The third-party harm principle can guide resolution of both Masterpiece Cakeshop in the U.S. and Ashers Baking Company in the U.K. Denying the sought-after exemptions is necessary to shield LGBT people from discrimination in public accommodations – as both Colorado and Northern Ireland law seek to do.
Religious accommodation is conventionally thought to promote pluralism. Examining accommodation across borders, we argue that an accommodation regime’s pluralism is measured, not only by its treatment of objectors, but also by its attention to protecting other citizens who do not share the objectors’ beliefs. Only when exemption regimes are designed to mediate the impact of accommodation on third parties do they provide for the welfare of a normatively heterogeneous citizenry and serve genuinely pluralist ends.

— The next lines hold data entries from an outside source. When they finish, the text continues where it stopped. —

(* ===== verification/Bridge.v ===== *)
(** The bridge between the control plane and its hosts: the message validator
    apps/web/src/control-plane/bridge-v8.ts, and the slug check of
    apps/web/src/control-plane/image-registry/shared.ts it uses.

    A property that is absent is [None]. Objects have one value per key, as
    [JSON.parse] yields them. *)
From stdpp Require Import base list strings pretty.
From Stdlib Require Import ZArith Lia.
From S2P Require Import Prelude Json.

Open Scope string_scope.
Open Scope list_scope.
Open Scope Z_scope.

(** [value.key] on a value that may be [undefined]. *)
Definition prop (v : option json) (k : string) : option json :=
  match v with Some j => field j k | None => None end.

(** * Constants *)

Definition BRIDGE_PROTOCOL_VERSION : Z := 8.
Definition HOST_DESIRED_STATE_SCHEMA_VERSION : Z := 6.
Definition HOST_STATE_REPORT_SCHEMA_VERSION : Z := 7.
Definition BUILD_REPORT_SCHEMA_VERSION : Z := 1.
Definition VM_REPORT_SCHEMA_VERSION : Z := 6.

Definition MESSAGE_TYPES : list string :=
  ["client_hello"; "server_hello"; "desired_state"; "state_report"; "vm_report"; "build_report";
   "sync_request"].
Definition HOST_ROLES : list string := ["agent"; "builder"].
Definition IMAGE_ARCHITECTURES : list string := ["x86_64"; "aarch64"].
Definition DESIRED_VM_PHASES : list string := ["running"; "absent"].
Definition IMAGE_CACHE_PHASES : list string := ["missing"; "queued"; "downloading"; "ready"; "failed"].
Definition VM_PHASES : list string :=
  ["pending"; "pulling_image"; "creating_disks"; "booting"; "running"; "ready"; "solved";
   "stopping"; "stopped"; "failed"; "absent"].
Definition PROBE_PHASES : list string := ["boot"; "scenario"].
Definition VM_PROBE_STATUSES : list string := ["unknown"; "pass"; "fail"].
Definition VM_TERMINAL_STATES : list string := ["pending"; "ready"; "failed"].
Definition VM_ARCHIVE_PHASES : list string := ["none"; "pending"; "uploading"; "complete"; "failed"].
Definition BUILD_PHASES : list string :=
  ["queued"; "fetching_sources"; "building_base"; "building"; "publishing"; "uploading_logs";
   "succeeded"; "failed"].
Definition SYNC_REQUEST_REASONS : list string :=
  ["connect"; "reconnect"; "desired_version_lag"; "operator_requested"].

(** * Value checks *)

Definition is_nullish (v : option json) : bool :=
  match v with None | Some JNull => true | _ => false end.
Definition isInteger (v : option json) : bool :=
  match v with Some (JNum (NInt _)) => true | _ => false end.
Definition isNonNegativeInteger (v : option json) : bool :=
  match v with Some (JNum (NInt z)) => 0 <=? z | _ => false end.
Definition isPositiveInteger (v : option json) : bool :=
  match v with Some (JNum (NInt z)) => 0 <? z | _ => false end.
Definition isBoolean (v : option json) : bool :=
  match v with Some (JBool _) => true | _ => false end.
Definition isNumber (v : option json) (z : Z) : bool := bool_decide (v = Some (JNum (NInt z))).
Definition isText (v : option json) (s : string) : bool := bool_decide (v = Some (JStr s)).
Definition isOptionalNumber (v : option json) : bool := is_nullish v || isNonNegativeInteger v.
Definition hasText (v : option json) : bool := bool_decide (is_Some (readString v)).

(** [const x = readString(v); x !== null && SET.has(x)]. *)
Definition readIn (v : option json) (set : list string) : bool :=
  match readString v with Some s => str_mem s set | None => false end.

(** [Array.isArray(v) && v.every(p)]. *)
Definition arrayOf (p : option json -> bool) (v : option json) : bool :=
  match v with Some (JArr items) => forallb (fun x => p (Some x)) items | _ => false end.

Definition isHexDigit (n : N) : bool := in_range 48 57 n || in_range 97 102 n || in_range 65 70 n.
Definition SHA256_HEX_RE (s : string) : bool :=
  Nat.eqb (String.length s) 64 && forallb isHexDigit (code_units s).
Definition isSha256Hex (v : option json) : bool :=
  match readString v with Some s => SHA256_HEX_RE s | None => false end.
Definition isOptionalSha256Hex (v : option json) : bool := is_nullish v || isSha256Hex v.
Definition isOptionalString (v : option json) : bool := is_nullish v || hasText v.
Definition isOptionalInteger (v : option json) : bool := is_nullish v || isInteger v.
Definition isOptionalNonNegativeInteger (v : option json) : bool :=
  is_nullish v || isNonNegativeInteger v.
Definition isOptionalNonNegativeNumber (v : option json) : bool :=
  is_nullish v ||
  match v with
  | Some (JNum (NInt z)) => 0 <=? z
  | Some (JNum (NFrac floor _)) => 0 <=? floor
  | _ => false
  end.
Definition isStringArray (v : option json) : bool :=
  arrayOf (fun x => match x with Some (JStr _) => true | _ => false end) v.

(** [/^[A-Za-z0-9._-]{1,128}$/] and not a dot segment. *)
Definition isSlugChar (n : N) : bool :=
  in_range 65 90 n || in_range 97 122 n || in_range 48 57 n
  || (n =? 46)%N || (n =? 95)%N || (n =? 45)%N.
Definition isSafeBundleRev (value : string) : bool :=
  negb (value =s ".") && negb (value =s "..")
  && ((Nat.leb 1 (String.length value)) && (Nat.leb (String.length value) 128)
      && forallb isSlugChar (code_units value)).
Definition isSafeSlug (v : option json) : bool :=
  match v with Some (JStr s) => isSafeBundleRev s | _ => false end.

Definition isExecutionIdentity (v : option json) : bool :=
  hasText (prop v "owner_user_id") && hasText (prop v "runtime_execution_id")
  && match prop v "generation" with
     | Some (JNum (NInt z)) => safe_integer z && (0 <? z)
     | _ => false
     end.

(** * Payloads *)

Definition isImageKeyPayload (v : option json) : bool :=
  isRecord v && hasText (prop v "scenario") && hasText (prop v "vm")
  && readIn (prop v "arch") IMAGE_ARCHITECTURES.
Definition isOptionalImageKeyPayload (v : option json) : bool := is_nullish v || isImageKeyPayload v.

Definition isVmResourcesPayload (v : option json) : bool :=
  isRecord v && isPositiveInteger (prop v "cpu_millis")
  && isNonNegativeInteger (prop v "memory_mib") && isNonNegativeInteger (prop v "disk_mib").

Definition isDesiredCachedImagePayload (v : option json) : bool :=
  isRecord v && isImageKeyPayload (prop v "image_key") && isSha256Hex (prop v "image_id").

Definition isDesiredBuildPayload (v : option json) : bool :=
  isRecord v && hasText (prop v "build_id") && hasText (prop v "scenario_id")
  && readIn (prop v "arch") IMAGE_ARCHITECTURES && hasText (prop v "rev")
  && isSha256Hex (prop v "content_hash") && hasText (prop v "bundle_ref").

Definition isDesiredSourceCompilePayload (v : option json) : bool :=
  isRecord v && isSafeSlug (prop v "compile_id")
  && match prop v "attempt" with
     | Some (JNum (NInt z)) => (0 <=? z) && (z <=? 2 ^ 32 - 1)
     | _ => false
     end
  && isSafeSlug (prop v "rev") && isBoolean (prop v "validate_only")
  && match prop v "arch" with Some (JStr s) => str_mem s IMAGE_ARCHITECTURES | _ => false end.

Definition isGuestToolsPayload (v : option json) : bool :=
  isRecord v && isSha256Hex (prop v "tools_disk_sha256")
  && isNumber (prop v "tools_disk_size_bytes") (64 * 1024 * 1024)
  && isSha256Hex (prop v "kino_sha256") && isNumber (prop v "bootstrap_abi") 2.
(* ===== verification/DesiredState.v ===== *)
(** What a host is asked to run: the documents of
    apps/web/src/lib/desired-state.ts and their versioned store in
    apps/web/src/lib/desired-state-store.ts. *)
From stdpp Require Import base list strings sorting.
From Stdlib Require Import ZArith Lia.
From S2P Require Import Prelude Json RunState Store Bridge.

Open Scope string_scope.
Open Scope list_scope.
Open Scope Z_scope.

(** * Collation

    [String.prototype.localeCompare] belongs to the engine: its sign is a total
    preorder on strings, whatever the locale. *)
Class Collation : Type := {
  localeCompare : string -> string -> Z;
  localeCompare_total : forall a b, localeCompare a b <= 0 \/ localeCompare b a <= 0;
  localeCompare_trans : forall a b c,
    localeCompare a b <= 0 -> localeCompare b c <= 0 -> localeCompare a c <= 0;
}.

(** Comparison by code units is one. *)
#[export] Instance code_unit_collation : Collation.
Proof.
  refine {| localeCompare a b := if str_leb a b then (if str_leb b a then 0 else -1) else 1 |}.
  - intros a b. destruct (str_leb_total a b) as [E|E]; [left|right]; rewrite E; case_match; lia.
  - intros a b c Hab Hbc. cbv beta in Hab, Hbc.
    destruct (str_leb a b) eqn:E1 in Hab; [|lia]. destruct (str_leb b c) eqn:E2 in Hbc; [|lia].
    rewrite (str_leb_trans a b c) by done. destruct (str_leb c a); lia.
Defined.
(** What others do between the accesses: a host keeps one document, which is kept or
    gets a higher version, and the VM count of a run never changes. *)
Record versionedDocuments (hostId : string) (interleave : nat -> CpuDb -> CpuDb) : Prop := mk_versionedDocuments {
  vd_unique : forall n db, NoDup (map dr_hostId (cd_desired db)) -> NoDup (map dr_hostId (cd_desired (interleave n db)));
  vd_version : forall n db d, desiredOf hostId db = Some d -> exists d', desiredOf hostId (interleave n db) = Some d' /\
    (dr_version d < dr_version d' \/ d' = d);
  vd_vmCount : forall n db, cd_vmCount (interleave n db) = cd_vmCount db;
}.

Lemma projectedNames_map f vms seen :
  (forall vm, vm_runtimeVmName (f vm) = vm_runtimeVmName vm) -> projectedNames (map f vms) seen = projectedNames vms seen.
Proof.
  intros Hf. revert seen. induction vms as [|vm vms IH]; intros seen; [done|]. cbn [map projectedNames].
  rewrite Hf. destruct (readNonEmptyString _); [|done]. by destruct (str_mem _ _).
Qed.

(** A failed document names the VMs of the run it was made from. *)
Lemma failed_dispatch runId vmCount state reason now cpuMillis desired :
  pendingRunHasDurableDesiredVms runId vmCount (failedUndispatchedRunStateJson state reason now) cpuMillis desired =
  pendingRunHasDurableDesiredVms runId vmCount state cpuMillis desired.
Proof.
  unfold pendingRunHasDurableDesiredVms, failedUndispatchedRunStateJson. destruct desired as [d|]; [|done].
  destruct (vmCount <=? 0); [done|]. destruct state as [c|]; [|done].
  rewrite recompute_vms. cbn [run_vms]. by rewrite !projectedNames_map.
Qed.

Lemma desired_fenced hostId read db d :
  NoDup (map dr_hostId (cd_desired db)) -> desiredOf hostId db = Some d ->
  desiredFence hostId (Some read) (cd_desired db) = true -> dr_version d = dr_version read.
Proof.
  intros Hn Hd (x & Hx & Heq)%existsb_exists. apply andb_true_iff in Heq as [Hh%String.eqb_eq Hv%Z.eqb_eq].
  apply find_some in Hd as [Hin Hdh%String.eqb_eq].
  by rewrite <- (NoDup_map_inj dr_hostId (cd_desired db) x d Hn Hx Hin) by congruence.
Qed.

Section interfered.
Variable interleave : nat -> CpuDb -> CpuDb.
Variables (hostId runId : string) (cpuMillis now : Z).
Hypothesis Hothers : versionedDocuments hostId interleave.

(** What the store holds when the attempts end. *)
Definition disposed (d : Disposition) (db : CpuDb) : Prop :=
  match d with
  | disp_failed => exists run, In run (db_runs (cd_db db)) /\ sr_runId run = runId /\ sr_hostId run = hostId /\
      sr_state run = run_failed /\ is_Some (sr_failedAt run) /\ sr_completedAt run = None /\
      durablyDispatched hostId runId cpuMillis db run = false
  | disp_terminal => settled hostId runId db
  | disp_durable => exists d names, desiredOf hostId db = Some d /\ runningVmsOf runId (dr_docJson d) <> [] /\
      desiredCpu names (runningVmsOf runId (dr_docJson d)) [] 0 = Some cpuMillis
  end.

Lemma failBatch_disposed run read db d db' :
  NoDup (map dr_hostId (cd_desired db)) -> desiredOf hostId db = Some d ->
  (dr_version d = dr_version read -> d = read) ->
  pendingRunHasDurableDesiredVms runId (cd_vmCount db runId) (sr_stateJson run) cpuMillis (Some (dr_docJson read)) = false ->
  sr_runId run = runId ->
  failBatch hostId runId run (Some read) now db = (db', Ok true) -> disposed disp_failed db'.
Proof.
  intros Hn Hd Hsame Hundisp Hid. unfold failBatch.
  destruct (executeScenarioRunRuntimeProjection _ _ _ _) as [[q ch]|] eqn:Ex; [|done].
  set (fence := desiredFence hostId (Some read) (cd_desired db)) in *.
  apply (projected_update runId (fun _ => failHits hostId run fence)) in Ex as [Hruns Hch].
  rewrite Hch. cbn [nullish]. intros [= <- Hcount%Z.ltb_lt]. unfold count_where in Hcount.
  destruct (List.filter _ _) as [|x l] eqn:Ef; [done|].
  assert (Hx : In x (List.filter (failHits hostId run fence) (db_runs (cd_db db)))) by (rewrite Ef; by left).
  apply filter_In in Hx as [Hx Hhit]. exists (failRow run now x). cbn [cd_db set_db disposed]. rewrite Hruns.
  split.
  { unfold update_where. apply in_map_iff. exists x. by rewrite Hhit. }
  unfold failHits in Hhit. rewrite !andb_true_iff in Hhit. destruct Hhit as [[[[[Hr%String.eqb_eq Hh%String.eqb_eq] _] Hc] _] Hf].
  split; [cbn; congruence|]. split; [done|]. split; [done|]. split; [by eexists|].
  split; [cbn; by destruct (sr_completedAt x)|]. unfold durablyDispatched.
  change (desiredOf hostId (set_db db q)) with (desiredOf hostId db). cbn [cd_vmCount set_db sr_stateJson failRow].
  rewrite failed_dispatch, Hd. rewrite (Hsame (desired_fenced _ _ _ _ Hn Hd Hf)). exact Hundisp.
Qed.

Lemma durable_disposed run vmCount db :
  pendingRunHasDurableDesiredVms runId vmCount (sr_stateJson run) cpuMillis (dr_docJson <$> desiredOf hostId db) = true ->
  disposed disp_durable db.
Proof.
  unfold pendingRunHasDurableDesiredVms, disposed. destruct (desiredOf hostId db) as [d|]; [|done]. cbn [fmap option_fmap option_map].
  destruct (vmCount <=? 0) eqn:Hpos; [done|]. destruct (sr_stateJson run) as [c|]; [|done].
  destruct (projectedNames _ _) as [names|]; [|done]. destruct (negb (_ =? vmCount)); [done|].
  destruct (negb (_ =? vmCount)) eqn:El; [done|]. destruct (desiredCpu _ _ _ _) as [cpu|] eqn:Ec; [|done].
  intros ->%Z.eqb_eq. exists d, names. split; [done|]. split; [|done]. intros E. rewrite E in El.
  apply negb_false_iff, Z.eqb_eq in El. cbn in El. apply Z.leb_gt in Hpos. lia.
Qed.

(** The accesses of one attempt. *)
Lemma query_under {A B} (f : CpuDb -> A) (k : A -> M B) w :
  M_bind (query interleave f) k w =
  k (f (interleave (w_accesses w) (w_db w))) (after w (interleave (w_accesses w) (w_db w))).
Proof. done. Qed.
Lemma access_under {A B} (f : CpuDb -> CpuDb * result ReconcileError A) (k : A -> M B) w w' b :
  M_bind (access interleave f) k w = (w', Ok b) ->
  exists db a, f (interleave (w_accesses w) (w_db w)) = (db, Ok a) /\ k a (after w db) = (w', Ok b).
Proof. unfold M_bind, access. destruct (f _) as [db [a|e]]; [|done]. eauto. Qed.

Lemma failFrom_disposed left w w' d :
  NoDup (map dr_hostId (cd_desired (w_db w))) -> is_Some (desiredOf hostId (w_db w)) ->
  failFrom interleave hostId runId cpuMillis now left w = (w', Ok d) -> disposed d (w_db w').
Proof.
  revert w. induction left as [|left IH]; intros w Hn Hs; [done|]. cbn [failFrom]. rewrite query_under.
  set (db1 := interleave (w_accesses w) (w_db w)).
  assert (Hn1 : NoDup (map dr_hostId (cd_desired db1))) by by apply (vd_unique _ _ Hothers).
  destruct Hs as [d0 Hd0]. destruct (vd_version _ _ Hothers (w_accesses w) _ _ Hd0) as (d1 & Hd1 & _). fold db1 in Hd1.
  destruct (findRun (cd_db db1) runId) as [run|] eqn:Hrun.
  2:{ intros [= <- <-]. cbn. unfold settled. by rewrite Hrun. }
  destruct (runOver hostId run) eqn:Eo.
  { intros [= <- <-]. cbn. unfold settled. by rewrite Hrun. }
  rewrite query_under. cbn [after w_accesses w_db].
  set (db2 := interleave (S (w_accesses w)) db1).
  assert (Hn2 : NoDup (map dr_hostId (cd_desired db2))) by by apply (vd_unique _ _ Hothers).
  destruct (vd_version _ _ Hothers (S (w_accesses w)) _ _ Hd1) as (d2 & Hd2 & _). fold db2 in Hd2.
  destruct (pendingRunHasDurableDesiredVms _ _ _ _ _) eqn:Ep.
  { intros [= <- <-]. cbn [w_db after]. by eapply durable_disposed. }
  rewrite Hd2 in Ep |- *. intros (db & updated & Hfail & Hk)%access_under. cbn [after w_accesses w_db] in Hfail, Hk.
  set (db3 := interleave (S (S (w_accesses w))) db2) in *.
  assert (Hn3 : NoDup (map dr_hostId (cd_desired db3))) by by apply (vd_unique _ _ Hothers).
  destruct (vd_version _ _ Hothers (S (S (w_accesses w))) _ _ Hd2) as (d3 & Hd3 & Hver). fold db3 in Hd3.
  assert (Hcount : cd_vmCount db3 = cd_vmCount db1).
  { unfold db3, db2. by rewrite !(vd_vmCount _ _ Hothers). }
  destruct updated.
  - injection Hk as <- <-. cbn [w_db after].
    apply (failBatch_disposed run d2 db3 d3); [done|done| | | |exact Hfail].
    + intros E. destruct Hver as [Hlt|E']; [lia|done].
    + by rewrite Hcount.
    + unfold findRun in Hrun. by apply find_some in Hrun as [_ ?%String.eqb_eq].
  - assert (Hkeep : cd_desired db = cd_desired db3).
    { unfold failBatch in Hfail. by destruct (executeScenarioRunRuntimeProjection _ _ _ _) as [[? ?]|]; simplify_eq. }
    apply (IH _) in Hk; [done| |].
    + cbn [w_db after]. by rewrite Hkeep.
    + cbn [w_db after]. unfold desiredOf. rewrite Hkeep. by exists d3.
Qed.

You start by commenting on the differences between the American and UK cases but you do not bring this difference to bear in your conclusion about how best the cases should be resolved. In the American case the bakers refused to serve a customer because he was gay. In the Northern Irish case the bakers refused to produce a cake bearing a message to which they held conscientious objections – and would have done so (we must assume) whatever the sexuality of the would- be customer. The American case is of straightforward discrimination on grounds of sexuality. The Irish case is of freedom of (or freedom from forced) speech.
If the American bakers win that will be a bad look out for sexual minorities in America. If the Irish bakers win, that will avoid predictable provocations by EDL placing orders for reprints of the Danish cartoons (most of which fell far short of hate speech under English law) with Muslims running printing businesses.